Through Facebook, Ermakova exercises that most Russian of policies: face control, a favourite of power-hungry bouncers who gleefully turn away patrons from nightclubs and bars for not exhibiting the right style or attitude. Her decision-making process is not as superficial but it nevertheless does allow her to winnow out unsuitable guests.

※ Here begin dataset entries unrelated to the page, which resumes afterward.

(** [hlist_add] puts a node in front of a chain and [hlist_del] takes a node
    out of any position of a chain, each node keeping the address of the word
    that points to it; no other word of memory changes. *)
Theorem hlist_chain_edit m head l1 x l2 new
    (Hl : hlist m head (l1 ++ x :: l2))
    (Hsep : NoDup (head :: cells (new :: l1 ++ x :: l2))) (Hnew : new <> 0)
    (Hm : is_Some (m !! new)) (Hm8 : is_Some (m !! (new + 8))) :
  exists m1 m2, hlist_add m head new = Some m1 /\
    hlist m1 head (new :: l1 ++ x :: l2) /\
    frame (head :: cells (new :: l1 ++ x :: l2)) m m1 /\
    hlist_del m1 x = Some m2 /\ hlist m2 head (new :: l1 ++ l2) /\
    frame (head :: cells (new :: l1 ++ l2)) m1 m2.
Proof.
  destruct (hlist_add_ok m head (l1 ++ x :: l2) new) as (m1 & ? & Hl1 & ?); [done..|].
  destruct (hlist_del_ok m1 head (new :: l1) x l2) as (m2 & ? & ? & ?); [done|].
  by exists m1, m2.
Qed.

Lemma hlist_chain_edit_witness :
  exists m1 m2, hlist_add sample_hlist 16 80 = Some m1 /\
    hlist_del m1 64 = Some m2 /\ hlist m2 16 [80; 32; 48].
Proof.
  destruct (hlist_chain_edit sample_hlist 16 [32; 48] 64 [] 80)
    as (m1 & m2 & ? & ? & ? & ? & ? & ?);
    [decide_now|decide_now|done|by eexists|by eexists|].
  by exists m1, m2.
Defined.

(** After the bytes of an object have been copied to a new address,
    [list_fix] puts the copy in the place of the original in its lru list, and
    [hlist_node_fix] does so in its hash chain: the step that lets the slab
    allocator move a live object. *)
Theorem relocate_node m head l1 x y l2 hhead k1 h h' k2
    (Hl : dlist m head (l1 ++ x :: l2)) (Hh : hlist m hhead (k1 ++ h :: k2))
    (Hsep : NoDup (cells (head :: l1 ++ y :: l2)))
    (Hsep' : NoDup (hhead :: cells (k1 ++ h' :: k2)))
    (Hdis : forall a, a ∈ cells (head :: l1 ++ l2) ->
              a ∉ hhead :: cells (h' :: k1 ++ h :: k2))
    (Hnz : y <> 0 /\ h' <> 0)
    (Hy : m !! y = m !! x) (Hy8 : m !! (y + 8) = m !! (x + 8))
    (Hh' : m !! h' = m !! h) (Hh8 : m !! (h' + 8) = m !! (h + 8)) :
  exists m1 m2, list_fix m y = Some m1 /\ hlist_node_fix m1 h' = Some m2 /\
    dlist m1 head (l1 ++ y :: l2) /\ hlist m2 hhead (k1 ++ h' :: k2).
Proof.
  destruct (dlist_list_fix m head l1 x y l2) as (m1 & ? & ? & Hf); [naive_solver..|].
  assert (forall a, a ∈ hhead :: cells (h' :: k1 ++ h :: k2) -> m1 !! a = m !! a) as Heq.
  { intros a Ha. apply Hf. intros Hc. by apply (Hdis a). }
  assert (forall a, a ∈ cells (k1 ++ h :: k2) -> a ∈ cells (h' :: k1 ++ h :: k2)) as Hsub
    by (intros a Ha; rewrite cells_cons; set_solver).
  destruct Hh as (Hnd & Hk & Hs).
  destruct (hlist_node_fix_ok m1 hhead k1 h h' k2) as (m2 & ? & ? & _).
  - split_and!; [done..|]. apply (hseg_frame m); [done|]. set_solver.
  - done.
  - naive_solver.
  - rewrite !Heq; [done|..]; rewrite cells_cons, ?cells_middle; set_solver.
  - rewrite !Heq; [done|..]; rewrite cells_cons, ?cells_middle; set_solver.
  - by exists m1, m2.
Qed.

(** Two nodes of a list at 8 and a hash chain at 24 in one object at 64 copied
    to 128. *)
Definition sample_reloc : mem := default ∅ (
  let m := mem_zero ((fun i => 8 + 8 * i) <$> zrange 24) in
  m ← list_head_init m 8;
  m ← hlist_head_init m 24;
  m ← list_lru_add m 8 64;
  m ← hlist_add m 24 80;
  foldl (fun om i => m ← om; v ← load m (64 + 8 * i); store m (128 + 8 * i) v)
    (Some m) (zrange 4)).

Lemma relocate_node_witness :
  exists m1 m2, list_fix sample_reloc 128 = Some m1 /\
    hlist_node_fix m1 144 = Some m2 /\ dlist m1 8 [128] /\ hlist m2 24 [144].
Proof.
  destruct (relocate_node sample_reloc 8 [] 64 128 [] 24 [] 80 144 [])
    as (m1 & m2 & ? & ? & ? & ?);
    [decide_now|decide_now|decide_now|decide_now| |done|reflexivity..|].
  - intros a. unfold cells. cbn. set_solver by lia.
  - by exists m1, m2.
Defined.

It also reveals a tension: the team behind Stay Hungry may want to break down barriers to communication but for now it will be among those they feel most comfortable with. “It is a closed group because it’s not a business, it’s a hobby,” says Bichevskaya. “We don’t want to serve certain type of people like the Russian ‘big boss’. We want to enjoy ourselves and have guests that are like us.”

Meanwhile, around the table, it isn’t long before good old-fashioned networking gives way to more modern methods with a flurry of promises from guests to seek each other out on Facebook the next day, all of which are promptly followed up on. One diner is even invited back as a guest chef the following weekend. In fact, so successful are the hosts at making me feel as if I am among friends that I forget to pay for my dinner. Which, I guess, gives me an excuse to meet up with them all again.